### DATA SHOWN
# # # # #

Lemma fold_batchStep_all (batches : list (list string)) :
  forall results,
    fold_left (batchStep renderOne) batches (resolved results)
    = await (Promise_all (map (itemPromise renderOne) (List.concat batches)))
            (fun all => resolved (setAll results all)).
Proof.
  induction batches as [|batch batches IH]; intros results; simpl.
  - reflexivity.
  - rewrite map_app, Promise_all_app.
    destruct (Promise_all (map (itemPromise renderOne) batch)) as [l | e]; simpl.
    + rewrite IH.
      destruct (Promise_all (map (itemPromise renderOne) (List.concat batches))); simpl;
        [|reflexivity].
      unfold setAll. now rewrite fold_left_app.
    + apply fold_batchStep_rejected.
Qed.

(** The batch loop gives what one [Promise.all] over all the codes gives. *)
Lemma renderBatches_all (codes : list string) :
  renderBatches Buffer renderOne codes
  = await (Promise_all (map (itemPromise renderOne) codes))
          (fun all => resolved (setAll [] all)).
Proof.
  now rewrite renderBatches_batchStep, fold_batchStep_all, concat_batches.
Qed.


End Batches.



(** The same batch, evaluated: the code "BAD000" makes both batch
    renderers reject, although "ABC123" and "XYZ789" render; without it
    the batch resolves to the map of the two images. *)
Example batch_render_evaluated :
  generateWaveCodes string unit (fun code _ => failsOnBAD000 code)
                    ["ABC123"; "BAD000"; "XYZ789"]%string tt
  = rejected "render failed" /\
  generateThemedWaveCodes string (fun code _ => failsOnBAD000 code)
                          ["ABC123"; "BAD000"; "XYZ789"]%string None
  = rejected "render failed" /\
  generateWaveCodes string unit (fun code _ => failsOnBAD000 code)
                    ["ABC123"; "XYZ789"]%string tt
  = resolved [("ABC123", "png of ABC123"); ("XYZ789", "png of XYZ789")]%string.
Proof. repeat split. Qed.

(* ================================================================= *)
(** ** Further properties, from the test suites *)

(** The ordinals of the alphabet are A..Z -> 0..25 and 0..9 -> 26..35,
    in the order of the characters, lower case counting as upper case. *)
Example codeToNumericValues_examples :
  codeToNumericValues "ABCXYZ" = [0; 1; 2; 23; 24; 25]%Z /\
  codeToNumericValues "012789" = [26; 27; 28; 33; 34; 35]%Z /\
  codeToNumericValues "A1B2C3" = [0; 27; 1; 28; 2; 29]%Z /\
  codeToNumericValues "abc123" = [0; 1; 2; 27; 28; 29]%Z /\
  codeToNumericValues ALPHABET = ordinals.
Proof. repeat split. Qed.

(** [isValidCodeFormat] accepts six characters of the alphabet in
    either case, and rejects other lengths and other characters. *)
Example isValidCodeFormat_examples :
  map isValidCodeFormat ["ABC123"; "ZZZZZZ"; "000000"; "abc123"]%string
  = [true; true; true; true] /\
  map isValidCodeFormat ["ABC12"; "ABC1234"; ""; "ABC12!"; "ABC 12"]%string
  = [false; false; false; false; false].
Proof. repeat split. Qed.

Lemma Map_get_set {V} (m : Map V) (k k' : string) (v : V) :
  Map_get (Map_set m k v) k'
  = if String.eqb k k' then Some v else Map_get m k'.
Proof.
  induction m as [|[k0 v0] m IH]; simpl.
  - reflexivity.
  - destruct (String.eqb_spec k0 k) as [-> | Hne]; simpl.
    + now destruct (String.eqb k k').
    + rewrite IH. destruct (String.eqb_spec k0 k') as [-> | Hne'].
      * destruct (String.eqb_spec k k'); [congruence | reflexivity].
      * reflexivity.
Qed.

Lemma Map_get_setAll {V} (image : string -> V) (codes : list string)
      (c : string) :
  forall m : Map V,
    Map_get (setAll m (map (fun code => (code, image code)) codes)) c
    = if existsb (String.eqb c) codes then Some (image c) else Map_get m c.
Proof.
  induction codes as [|x codes IH]; intros m; simpl; [reflexivity|].
  unfold setAll in *. simpl. rewrite IH, Map_get_set.
  destruct (existsb (String.eqb c) codes); [now rewrite orb_true_r|].
  rewrite orb_false_r, (String.eqb_sym c x).
  now destruct (String.eqb_spec x c) as [-> | _].
Qed.

Lemma Promise_all_resolved {V} (renderOne : string -> Promise V)
      (image : string -> V) (codes : list string) :
  (forall c, In c codes -> renderOne c = resolved (image c)) ->
  Promise_all (map (itemPromise renderOne) codes)
  = resolved (map (fun code => (code, image code)) codes).
Proof.
  induction codes as [|x codes IH]; intros Hall; simpl; [reflexivity|].
  unfold itemPromise at 1. rewrite (Hall x (or_introl eq_refl)). simpl.
  rewrite IH; [reflexivity|]. intros c Hc. apply Hall. now right.
Qed.

(** X1: when the rendering of every code of the list resolves, both batch
    renderers resolve to a map that holds, for each code of the list, the
    image of that code, and nothing else. *)
Theorem batch_render_resolved
        (Buffer WaveCodeOptions : Type)
        (generateWaveCode : string -> WaveCodeOptions -> Promise Buffer)
        (rasterize : string -> ThemeConfig -> Promise Buffer)
        (codes : list string) (image : string -> Buffer) :
  (forall options,
     (forall c, In c codes -> generateWaveCode c options = resolved (image c)) ->
     exists results,
       generateWaveCodes Buffer WaveCodeOptions generateWaveCode codes options
       = resolved results /\
       (forall c, In c codes -> Map_get results c = Some (image c)) /\
       (forall c, ~ In c codes -> Map_get results c = None)) /\
  (forall themeConfig,
     (forall c, In c codes ->
        generateThemedWaveCode Buffer rasterize c themeConfig = resolved (image c)) ->
     exists results,
       generateThemedWaveCodes Buffer rasterize codes themeConfig
       = resolved results /\
       (forall c, In c codes -> Map_get results c = Some (image c)) /\
       (forall c, ~ In c codes -> Map_get results c = None)).
Proof.
  assert (Hmain : forall renderOne : string -> Promise Buffer,
    (forall c, In c codes -> renderOne c = resolved (image c)) ->
    exists results,
      renderBatches Buffer renderOne codes = resolved results /\
      (forall c, In c codes -> Map_get results c = Some (image c)) /\
      (forall c, ~ In c codes -> Map_get results c = None)).
  { intros renderOne Hall. rewrite renderBatches_all.
    rewrite (Promise_all_resolved renderOne image codes Hall). simpl.
    eexists. split; [reflexivity|]. split; intros c Hc;
      rewrite Map_get_setAll.
    - assert (H : existsb (String.eqb c) codes = true).
      { apply existsb_exists. exists c. split; [exact Hc | apply String.eqb_refl]. }
      now rewrite H.
    - destruct (existsb (String.eqb c) codes) eqn:E; [|reflexivity].
      apply existsb_exists in E as (y & Hy & Heq).
      apply String.eqb_eq in Heq. subst. contradiction. }
  split.
  - intros options Hall. apply (Hmain (fun code => generateWaveCode code options) Hall).
  - intros themeConfig Hall.
    apply (Hmain (fun code => generateThemedWaveCode Buffer rasterize code themeConfig) Hall).
Qed.

(** The default theme raises no warning, and black on white has a
    contrast ratio above 20, for a [Math.pow] with [pow(1, 2.4) = 1]. *)
Theorem validateTheme_default
        (Math_pow : number -> number -> number) (toFixed : number -> Z -> string) :
  Math_pow 1%float 2.4%float = 1%float ->
  validateTheme Math_pow toFixed DEFAULT_THEME = [] /\
  (20 <? getContrastRatio Math_pow "#000000" "#FFFFFF")%float = true.
Proof.
  intros Hpow. unfold validateTheme, getContrastRatio, getLuminance.
  cbn [DEFAULT_THEME colorScheme primary background barStyle thickness effects
       opacity dimensions width dpi].
  replace (hexToRgb "#000000") with (Some {| r := 0; g := 0; b := 0 |})
    by reflexivity.
  replace (hexToRgb "#FFFFFF") with (Some {| r := 255; g := 255; b := 255 |})
    by reflexivity.
  cbn [r g b]. cbv zeta.
  replace ((ofZ 255 / 255 + 0.055) / 1.055)%float with 1%float by reflexivity.
  replace (ofZ 255 / 255 <=? 0.03928)%float with false by reflexivity.
  rewrite Hpow. split; reflexivity.
Qed.

Lemma validateTheme_default_constant_pow :
  validateTheme (fun _ _ => 1%float) (fun _ _ => ""%string) DEFAULT_THEME = [].
Proof.
  exact (proj1 (validateTheme_default (fun _ _ => 1%float) (fun _ _ => ""%string)
                  eq_refl)).
Defined.

(* ================================================================= *)
(** ** Further properties of the code generator *)

Lemma length_upperUnit_pos (u : N) : 1 <= List.length (upperUnit u).
Proof.
  unfold upperUnit.
  repeat match goal with
         | |- context [if ?b then _ else _] => destruct b
         end; simpl; lia.
Qed.

Lemma length_flat_map_upperUnit_ge (s : list N) :
  List.length s <= List.length (flat_map upperUnit s).
Proof.
  induction s as [|u s IH]; simpl; [lia|].
  rewrite length_app. pose proof (length_upperUnit_pos u). lia.
Qed.

(** A unit whose upper-case form is one unit of [[A-Z0-9]] is an ASCII
    letter or digit. *)
Lemma upperUnit_alphanumeric (u : N) :
  List.length (upperUnit u) = 1 ->
  Forall (fun x => inClass x = true) (upperUnit u) ->
  alphanumeric u = true.
Proof.
  unfold upperUnit, alphanumeric.
  destruct ((97 <=? u)%N && (u <=? 122)%N) eqn:Elow.
  { intros _ _. apply orb_true_r. }
  destruct (N.eqb_spec u 181) as [-> | _]; [intros _ H; inversion H; discriminate|].
  destruct (N.eqb_spec u 223) as [-> | _]; [discriminate|].
  destruct ((224 <=? u)%N && (u <=? 254)%N && negb (u =? 247)%N) eqn:Ehigh.
  { intros _ H. inversion H as [|? ? Hc _]; subst. exfalso.
    apply andb_true_iff in Ehigh as [Ehigh _].
    apply andb_true_iff in Ehigh as [H1 H2].
    apply N.leb_le in H1, H2. apply inClass_cases in Hc. lia. }
  destruct (N.eqb_spec u 255) as [-> | _]; [intros _ H; inversion H; discriminate|].
  intros _ H. inversion H as [|? ? Hc _]; subst. now rewrite Hc.
Qed.

Lemma alphanumeric_upperUnit (u : N) :
  alphanumeric u = true ->
  exists x, upperUnit u = [x] /\ inClass x = true.
Proof.
  unfold alphanumeric. intros H. apply orb_true_iff in H as [H | H].
  - exists u. split; [now apply upperUnit_inClass | exact H].
  - unfold upperUnit. rewrite H. exists (u - 32)%N. split; [reflexivity|].
    apply andb_true_iff in H as [H1 H2]. apply N.leb_le in H1, H2.
    unfold inClass. apply orb_true_iff. left.
    apply andb_true_iff. split; apply N.leb_le; lia.
Qed.

Lemma flat_map_upperUnit_alphanumeric (s : list N) :
  List.length (flat_map upperUnit s) = List.length s ->
  Forall (fun x => inClass x = true) (flat_map upperUnit s) ->
  Forall (fun u => alphanumeric u = true) s.
Proof.
  induction s as [|u s IH]; intros Hlen Hall; [constructor|].
  simpl in Hlen, Hall. rewrite length_app in Hlen.
  apply Forall_app in Hall as [Hu Hs].
  pose proof (length_upperUnit_pos u). pose proof (length_flat_map_upperUnit_ge s).
  constructor.
  - apply upperUnit_alphanumeric; [lia | exact Hu].
  - apply IH; [lia | exact Hs].
Qed.

Lemma alphanumeric_flat_map_upperUnit (s : list N) :
  Forall (fun u => alphanumeric u = true) s ->
  List.length (flat_map upperUnit s) = List.length s /\
  Forall (fun x => inClass x = true) (flat_map upperUnit s).
Proof.
  induction 1 as [|u s Hu _ [IHlen IHall]]; [split; [reflexivity | constructor]|].
  destruct (alphanumeric_upperUnit u Hu) as (x & Hx & Hc).
  simpl. rewrite Hx. simpl. split; [now rewrite IHlen | now constructor].
Qed.

Lemma length_units (code : string) :
  List.length (units code) = String.length code.
Proof.
  unfold units. rewrite length_map.
  induction code as [|a code IH]; simpl; [reflexivity | now rewrite IH].
Qed.

(** X2: [isValidCodeFormat] and the ASCII letters and digits.  Every
    string of six ASCII letters or digits, in either case, is accepted;
    an accepted string has length 6; and an accepted string whose
    characters are all at most U+00FF consists of ASCII letters and
    digits only: among these characters none but a letter or a digit
    becomes one in upper case (the sharp s becomes "SS", seven characters
    in all).  The last part stops at U+00FF: beyond, the long s U+017F
    and the dotless i U+0131 are S and I in upper case. *)
Theorem isValidCodeFormat_alphanumeric (code : string) :
  (String.length code = 6 -> forallb alphanumeric (units code) = true ->
   isValidCodeFormat code = true) /\
  (isValidCodeFormat code = true -> String.length code = 6) /\
  (Forall (fun u => (u < 256)%N) (units code) ->
   isValidCodeFormat code = true ->
   forallb alphanumeric (units code) = true).
Proof.
  split; [|split].
  - intros Hlen Hall. rewrite forallb_forall, <- Forall_forall in Hall.
    apply alphanumeric_flat_map_upperUnit in Hall as [Hl Hc].
    unfold isValidCodeFormat, CODE_LENGTH. rewrite Hlen. simpl.
    apply validPattern_test_spec. unfold toUpperCase. split; [|exact Hc].
    now rewrite Hl, length_units.
  - intros H. now apply isValidCodeFormat_upper in H as [Hlen _].
  - intros _ H. rewrite forallb_forall, <- Forall_forall.
    apply isValidCodeFormat_upper in H as [Hlen H].
    apply validPattern_test_spec in H as [Hup Hall].
    apply flat_map_upperUnit_alphanumeric; [|exact Hall].
    unfold toUpperCase in Hup. now rewrite Hup, length_units.
Qed.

# # # # #

Output, unchanged, the lines of the listing above from the first one through the one holding "(** ** Further properties, from". Leave out every line after it.

Lemma fold_batchStep_all (batches : list (list string)) :
  forall results,
    fold_left (batchStep renderOne) batches (resolved results)
    = await (Promise_all (map (itemPromise renderOne) (List.concat batches)))
            (fun all => resolved (setAll results all)).
Proof.
  induction batches as [|batch batches IH]; intros results; simpl.
  - reflexivity.
  - rewrite map_app, Promise_all_app.
    destruct (Promise_all (map (itemPromise renderOne) batch)) as [l | e]; simpl.
    + rewrite IH.
      destruct (Promise_all (map (itemPromise renderOne) (List.concat batches))); simpl;
        [|reflexivity].
      unfold setAll. now rewrite fold_left_app.
    + apply fold_batchStep_rejected.
Qed.

(** The batch loop gives what one [Promise.all] over all the codes gives. *)
Lemma renderBatches_all (codes : list string) :
  renderBatches Buffer renderOne codes
  = await (Promise_all (map (itemPromise renderOne) codes))
          (fun all => resolved (setAll [] all)).
Proof.
  now rewrite renderBatches_batchStep, fold_batchStep_all, concat_batches.
Qed.


End Batches.



(** The same batch, evaluated: the code "BAD000" makes both batch
    renderers reject, although "ABC123" and "XYZ789" render; without it
    the batch resolves to the map of the two images. *)
Example batch_render_evaluated :
  generateWaveCodes string unit (fun code _ => failsOnBAD000 code)
                    ["ABC123"; "BAD000"; "XYZ789"]%string tt
  = rejected "render failed" /\
  generateThemedWaveCodes string (fun code _ => failsOnBAD000 code)
                          ["ABC123"; "BAD000"; "XYZ789"]%string None
  = rejected "render failed" /\
  generateWaveCodes string unit (fun code _ => failsOnBAD000 code)
                    ["ABC123"; "XYZ789"]%string tt
  = resolved [("ABC123", "png of ABC123"); ("XYZ789", "png of XYZ789")]%string.
Proof. repeat split. Qed.

(* ================================================================= *)
(** ** Further properties, from the test suites *)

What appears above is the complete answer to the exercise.